-- Problem --
Scan the entries that follow and work out how many lines contain "remaining". Give the number and nothing else.

The data Start Marker

(* ===== verification/Poll.v ===== *)
(** * Long polling: [pollInbox] and [ObserveSince] of [pkg/bus/store.go]

    Both run a locked section in a loop and, when it finds nothing, wait on a
    broadcast channel or a timer.  A section is a function of the store; the
    loop is a function of the list of wake-ups, each saying how the rest of
    the system changed the store in the meantime.  The list running out is the
    timer firing. *)
From stdpp Require Import gmap strings list.
From Stdlib Require Import ZArith Lia Ascii.
From S2P Require Import Prelude GoBase Json Types Config Auth Ring State Inbox Observe Structure Sweep Conversations Agents Wakeup History.

(** The instants a section reads: at its start and before it waits. *)
Record Reading := mkReading { at_start : Time; at_wait : Time }.

(** A wake-up: what happened to the store while the lock was released. *)
Record Wake := mkWake { w_env : Store → Store; w_order : Order; w_reading : Reading }.

(** A section either returns or waits on a channel for some time. *)
Inductive Outcome (A : Type) :=
| Returned (a : A)
| Waits (ch : nat) (remaining : Duration) (on_timeout : A).
Arguments Returned {A} a.
Arguments Waits {A} ch remaining on_timeout.

(** The loop around a section. *)
Fixpoint wait_loop {A} (section : Order → Reading → Store → Store * Outcome A)
    (o : Order) (r : Reading) (wakes : list Wake) (s : Store) : Store * A :=
  let '(s, out) := section o r s in
  match out with
  | Returned a => (s, a)
  | Waits _ _ on_timeout =>
      match wakes with
      | [] => (s, on_timeout)
      | w :: wakes => wait_loop section (w_order w) (w_reading w) wakes (w_env w s)
      end
  end.

Section poll.
Context (E : Static).

Definition clamp_wait (wait : Duration) : Duration :=
  let wait := if wait <? 0 then 0 else wait in
  if Config.InboxWaitMax (cfg E) <? wait then Config.InboxWaitMax (cfg E) else wait.

(** ** pollInbox *)

(** The optional barrier for cursor advancement; [None] is success. *)
Definition Advance : Type := option (string → Z → option Error.t).

Definition run_advance (advance : Advance) (agentID : string) (cursor : Z) : option Error.t :=
  match advance with Some f => f agentID cursor | None => None end.

Definition poll_request (input : PollInboxInput.t) : result Error.t string :=
  let agentID := TrimSpace (PollInboxInput.AgentID input) in
  guard negb (is_empty agentID) else fail CodeValidation "agent_id is required"%stdpp ;;
  guard acceptsName E agentID
    else fail CodeValidation "agent_id must be prefixed with personal., ucla., or shared."%stdpp ;;
  Ok agentID.

Definition clamp_cursor (cursor lo hi : Z) : Z :=
  let cursor := if cursor <? lo then lo else cursor in if hi <? cursor then hi else cursor.

Definition limited (limit : Z) (events : list InboxEvent.t) : list InboxEvent.t :=
  if (0 <? limit) && (limit <? Z.of_nat (length events)) then take (Z.to_nat limit) events
  else events.

(** The inbox half of the section: reclaim what the cursor acknowledges and
    read from it.  [None] is an empty inbox. *)
Definition read_inbox (advance : Advance) (agentID : string) (cursor limit : Z) (s : Store)
    : Store * result Error.t (Z * option (list InboxEvent.t * Z)) :=
  let b := base s agentID in
  let end_ := b + Z.of_nat (length (inbox s agentID)) in
  let cursor := clamp_cursor cursor b end_ in
  let finish (s : Store) :=
    if cursor <? end_ then
      let out := limited limit (inbox s agentID) in
      (s, Ok (cursor, Some (out, cursor + Z.of_nat (length out))))
    else (s, Ok (cursor, None)) in
  if b <? cursor then
    match run_advance advance agentID cursor with
    | Some e => (s, Err e)
    | None => finish (dropInboxPrefixLocked agentID (cursor - b) s)
    end
  else finish s.

Definition poll_section (advance : Advance) (agentID : string) (input : PollInboxInput.t)
    (deadline : Time) (o : Order) (r : Reading) (s : Store)
    : Store * Outcome (result Error.t (list InboxEvent.t * Z)) :=
  let s := sweepLocked E o (at_start r) s in
  match agents s !! agentID with
  | Some agent =>
      if negb (bool_decide (Agent.Status agent = AgentStatusActive)) then
        (s, Returned (Err (fail CodeUnauthorized "agent is not registered/active"%stdpp))) else
      match authorizeAgentForName E (Agent.AgentID agent) agentID with
      | Some e => (s, Returned (Err e))
      | None =>
          let '(s, res) :=
            read_inbox advance agentID (PollInboxInput.Cursor input) (PollInboxInput.Limit input) s in
          match res with
          | Err e => (s, Returned (Err e))
          | Ok (_, Some (out, next)) => (s, Returned (Ok (out, next)))
          | Ok (cursor, None) =>
              if clamp_wait (PollInboxInput.Wait input) =? 0 then (s, Returned (Ok ([], cursor)))
              else
                let remaining := Sub deadline (at_wait r) in
                if remaining <=? 0 then (s, Returned (Ok ([], cursor)))
                else
                  let '(ch, s) := inboxNotifyChanLocked agentID s in
                  (s, Waits ch remaining (Ok ([], cursor)))
          end
      end
  | None => (s, Returned (Err (fail CodeUnauthorized "agent is not registered/active"%stdpp)))
  end.

(** [started] is the instant the deadline is computed from. *)
Definition pollInbox (advance : Advance) (started : Time) (o : Order) (r : Reading)
    (wakes : list Wake) (input : PollInboxInput.t) (s : Store)
    : Store * result Error.t (list InboxEvent.t * Z) :=
  match poll_request input with
  | Err e => (s, Err e)
  | Ok agentID =>
      let deadline := Add started (clamp_wait (PollInboxInput.Wait input)) in
      wait_loop (poll_section advance agentID input deadline) o r wakes s
  end.

Definition PollInbox := pollInbox None.

(** ** ObserveSince *)

Definition observe_section (afterID : Z) (filter : ObserveFilter.t) (wait : Duration)
    (deadline : Time) (o : Order) (r : Reading) (s : Store)
    : Store * Outcome (list ObserveEvent.t * Z) :=
  let s := sweepLocked E o (at_start r) s in
  let '(out, last) := observe_scan E afterID filter s in
  if (0 <? length out)%nat then (s, Returned (out, last))
  else if wait =? 0 then (s, Returned (out, last))
  else
    let remaining := Sub deadline (at_wait r) in
    if remaining <=? 0 then (s, Returned (out, last))
    else (s, Waits (observeNotify s) remaining ([], last)).

Definition ObserveSince (started : Time) (o : Order) (r : Reading) (wakes : list Wake)
    (afterID : Z) (filter : ObserveFilter.t) (wait : Duration) (s : Store)
    : Store * (list ObserveEvent.t * Z) :=
  let wait := clamp_wait wait in
  wait_loop (observe_section afterID filter wait (Add started wait)) o r wakes s.

(** ** Reading refines the abstract log *)

Lemma clamp_cursor_spec c lo hi :
  lo ≤ hi → lo ≤ clamp_cursor c lo hi ≤ hi ∧ (lo ≤ c ≤ hi → clamp_cursor c lo hi = c) ∧
  (c ≤ lo → clamp_cursor c lo hi = lo) ∧ (hi ≤ c → clamp_cursor c lo hi = hi).
Proof. intros H. unfold clamp_cursor. repeat case_bool; prop_bool; lia. Qed.

(** At most [limit] events, all of them when there is no limit; never none. *)
Definition batch (limit : Z) (events : list InboxEvent.t) : list InboxEvent.t :=
  if 0 <? limit then take (Z.to_nat limit) events else events.

Lemma limited_batch limit events : limited limit events = batch limit events.
Proof.
  unfold limited, batch. destruct (0 <? limit) eqn:E0; cbn; [|done].
  case_bool; [done|]. prop_bool. rewrite take_ge; [done|lia].
Qed.

Lemma batch_nonempty limit events : events ≠ [] → batch limit events ≠ [].
Proof.
  unfold batch. intros Hne. case_bool; [|done]. prop_bool.
  destruct events; [done|]. destruct (Z.to_nat limit) eqn:El; [lia|done].
Qed.

Lemma batch_prefix limit events : ∃ k, batch limit events = take k events.
Proof.
  unfold batch. case_bool; [eauto|]. exists (length events). by rewrite firstn_all.
Qed.

(** The result of a read on the represented log: the batch from the clamped
    cursor, which becomes the base. *)
Lemma read_inbox_refines a cursor limit s L :
  represents s a L →
  let c := clamp_cursor cursor (base s a) (Z.of_nat (length L)) in
  let s' := (read_inbox None a cursor limit s).1 in
  let out := batch limit (drop (Z.to_nat c) L) in
  represents s' a L ∧ base s' a = c ∧
  (read_inbox None a cursor limit s).2 =
    Ok (c, if c <? Z.of_nat (length L) then Some (out, c + Z.of_nat (length out)) else None).
Proof.
  intros HL. pose proof (represents_end _ _ _ HL) as Hend. destruct HL as [Hb Hi].
  cbn zeta. unfold read_inbox. rewrite Hend. cbn zeta.
  set (c := clamp_cursor cursor (base s a) (Z.of_nat (length L))).
  destruct (clamp_cursor_spec cursor (base s a) (Z.of_nat (length L))) as [Hc _]; [lia|].
  fold c in Hc. cbn [run_advance].
  destruct (base s a <? c) eqn:Ebc; prop_bool.
  - assert (0 < c - base s a ≤ Z.of_nat (length (inbox s a))) as Hd by lia.
    destruct (dropInboxPrefixLocked_spec a (c - base s a) s Hd) as (Hi' & Hb' & _).
    set (s2 := dropInboxPrefixLocked a (c - base s a) s) in *.
    assert (represents s2 a L) as HL2 by (apply dropInboxPrefixLocked_represents; by split).
    assert (inbox s2 a = drop (Z.to_nat c) L) as Hi2.
    { rewrite Hi', Hi, drop_drop. f_equal. lia. }
    destruct (c <? Z.of_nat (length L)); cbn [fst snd]; (split_and!; [done|lia|]);
      [by rewrite Hi2, limited_batch|done].
  - assert (c = base s a) as -> by lia.
    destruct (_ <? Z.of_nat (length L)); cbn [fst snd]; (split_and!; [by split|done|]);
      [by rewrite Hi, limited_batch|done].
Qed.

(** ** Polling as steps *)

Lemma read_inbox_cases adv a c l s :
  (read_inbox adv a c l s).1 = s ∨ ∃ n, (read_inbox adv a c l s).1 = dropInboxPrefixLocked a n s.
Proof. unfold read_inbox. cbv zeta. repeat case_match; cbn; eauto. Qed.

Lemma dropInboxPrefixLocked_step now a n s : sinv E s → step_ok E now 0 s (dropInboxPrefixLocked a n s).
Proof.
  intros Hs. pose proof (dropInboxPrefixLocked_frame a n s) as F. destruct F.
  apply quiet_step; [by constructor|apply dropInboxPrefixLocked_waking|].
  destruct Hs as [Hst Hi Hc]. split.
  - assert (core_eq s (dropInboxPrefixLocked a n s)) as Hcore; [|by rewrite <-Hcore].
    apply inbox_frame_core; [apply dropInboxPrefixLocked_frame|].
    destruct (decide (is_Some (inboxes s !! a))) as [Ha|Ha].
    + by apply dropInboxPrefixLocked_dom.
    + assert (inbox s a = []) as He.
      { unfold inbox. destruct (inboxes s !! a); [by destruct Ha|done]. }
      unfold dropInboxPrefixLocked. rewrite He. cbn.
      destruct (n <=? 0) eqn:E0; [done|]. prop_bool. by rewrite (proj2 (Z.ltb_lt _ _)).
  - intros b. by apply dropInboxPrefixLocked_inbox_ok.
  - eapply chan_ok_ext; [apply dropInboxPrefixLocked_chans|done].
Qed.

Lemma inboxNotifyChanLocked_step now a s :
  sinv E s → step_ok E now 0 s (inboxNotifyChanLocked a s).2.
Proof.
  intros Hs. pose proof (inboxNotifyChanLocked_frame a s) as F. destruct F.
  apply quiet_step; [by constructor|apply inboxNotifyChanLocked_waking|].
  destruct Hs as [Hst Hi Hc].
  assert (inboxes (inboxNotifyChanLocked a s).2 = inboxes s ∧
    inboxBase (inboxNotifyChanLocked a s).2 = inboxBase s ∧
    inboxBytes (inboxNotifyChanLocked a s).2 = inboxBytes s) as (H1 & H2 & H3).
  { unfold inboxNotifyChanLocked. by case_match. }
  split; [|intros b|by apply inboxNotifyChanLocked_chan_ok].
  - assert (core_eq s (inboxNotifyChanLocked a s).2) as <-; [|done].
    apply inbox_frame_core; [by constructor|congruence].
  - apply (inbox_ok_ext E s); [..|done]; unfold inbox, base, inbox_size; by rewrite ?H1, ?H2, ?H3.
Qed.

Lemma poll_section_step adv a input d o r s :
  sinv E s →
  step_ok E (at_start r) (sweep_events o) s (poll_section adv a input d o r s).1.
Proof.
  intros Hs. pose proof (sweep_step E o (at_start r) s Hs) as Hsw.
  unfold poll_section. cbv zeta.
  destruct (agents (sweepLocked E o (at_start r) s) !! a) as [ag|]; [|exact Hsw].
  case_bool; [exact Hsw|]. case_match; [exact Hsw|].
  pose proof (read_inbox_cases adv a (PollInboxInput.Cursor input) (PollInboxInput.Limit input)
    (sweepLocked E o (at_start r) s)) as Hc.
  destruct (read_inbox adv a _ _ _) as [s2 res]. cbn [fst] in Hc.
  replace (sweep_events o) with (sweep_events o + 0) by lia.
  eapply step_trans; [exact Hsw|]. intros Hs1.
  assert (step_ok E (at_start r) 0 (sweepLocked E o (at_start r) s) s2) as H2.
  { destruct Hc as [->|[n ->]]; [by apply step_refl|by apply dropInboxPrefixLocked_step]. }
  repeat (case_match; try exact H2).
  apply (step_trans E (at_start r) 0 0 _ s2); [exact H2|]. intros Hs2.
  pose proof (inboxNotifyChanLocked_step (at_start r) a s2 Hs2) as Hn.
  destruct (inboxNotifyChanLocked a s2). simplify_eq. exact Hn.
Qed.

Lemma observe_section_step after filter wait d o r s :
  sinv E s →
  step_ok E (at_start r) (sweep_events o) s (observe_section after filter wait d o r s).1.
Proof.
  intros Hs. pose proof (sweep_step E o (at_start r) s Hs) as Hsw.
  unfold observe_section. cbv zeta. destruct (observe_scan _ _ _ _) as [out last].
  repeat case_match; exact Hsw.
Qed.

(** ** What a waiting section has seen *)

Lemma read_inbox_empty adv a c l s s' cur :
  read_inbox adv a c l s = (s', Ok (cur, None)) → cur = inbox_end s' a.
Proof.
  unfold read_inbox. cbv zeta. fold (inbox_end s a).
  set (cc := clamp_cursor c (base s a) (inbox_end s a)).
  assert (cc ≤ inbox_end s a) as Hc.
  { apply clamp_cursor_spec. unfold inbox_end. lia. }
  destruct (cc <? inbox_end s a) eqn:Elt; prop_bool; repeat case_match; try done; intros [= <- <-];
    rewrite ?dropInboxPrefixLocked_end; lia.
Qed.

Lemma inboxNotifyChanLocked_inbox a s :
  inbox_end (inboxNotifyChanLocked a s).2 a = inbox_end s a ∧
  inboxes (inboxNotifyChanLocked a s).2 = inboxes s.
Proof. unfold inboxNotifyChanLocked. by case_match. Qed.

Lemma registered_inbox a s : sinv E s → is_Some (agents s !! a) → is_Some (inboxes s !! a).
Proof.
  intros Hs Ha. apply elem_of_dom. rewrite (so_inboxes _ (si_structure _ _ Hs)). by apply elem_of_dom.
Qed.

(** A section that decides to wait holds the registered channel of an inbox it
    has read to the end. *)
Lemma poll_section_waits adv a input d o r s s1 ch remaining out :
  sinv E s → poll_section adv a input d o r s = (s1, Waits ch remaining out) →
  inboxNotify s1 !! a = Some ch ∧ is_Some (inboxes s1 !! a) ∧ out = Ok ([], inbox_end s1 a).
Proof.
  intros Hs. unfold poll_section. cbv zeta. apply (sweepLocked_sinv E o (at_start r)) in Hs.
  generalize dependent (sweepLocked E o (at_start r) s). intros s0 Hs.
  destruct (agents s0 !! a) as [ag|] eqn:Ha; [|done].
  case_bool; [done|]. case_match; [done|].
  pose proof (read_inbox_cases adv a (PollInboxInput.Cursor input) (PollInboxInput.Limit input) s0) as Hc.
  destruct (read_inbox adv a _ _ s0) as [s' res] eqn:Er. cbn [fst] in Hc.
  destruct res as [[c [[? ?]|]]|]; [done| |done]. do 2 (case_bool; [done|]).
  apply read_inbox_empty in Er. subst c.
  pose proof (inboxNotifyChanLocked_slot a s') as Hslot.
  destruct (inboxNotifyChanLocked_inbox a s') as [He Hd].
  destruct (inboxNotifyChanLocked a s') as [ch' s1']. cbn in *. intros [= <- <- _ <-].
  split_and!; [done| |by rewrite He]. rewrite Hd. apply registered_inbox.
  - destruct Hc as [->|[n ->]]; [done|].
    exact (st_sinv _ _ _ _ _ (dropInboxPrefixLocked_step (at_start r) a n s0 Hs)).
  - destruct Hc as [->|[n ->]]; [eauto|].
    rewrite (if_agents _ _ (dropInboxPrefixLocked_frame a n s0)). eauto.
Qed.

Lemma observe_section_waits after filter wait d o r s s1 ch remaining out :
  observe_section after filter wait d o r s = (s1, Waits ch remaining out) → observeNotify s1 = ch.
Proof.
  unfold observe_section. cbv zeta. destruct (observe_scan _ _ _ _) as [evs last].
  do 3 (case_bool; [done|]). by intros [= <- <- _ _].
Qed.

End poll.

The data End Marker

-- Exercise solution --
12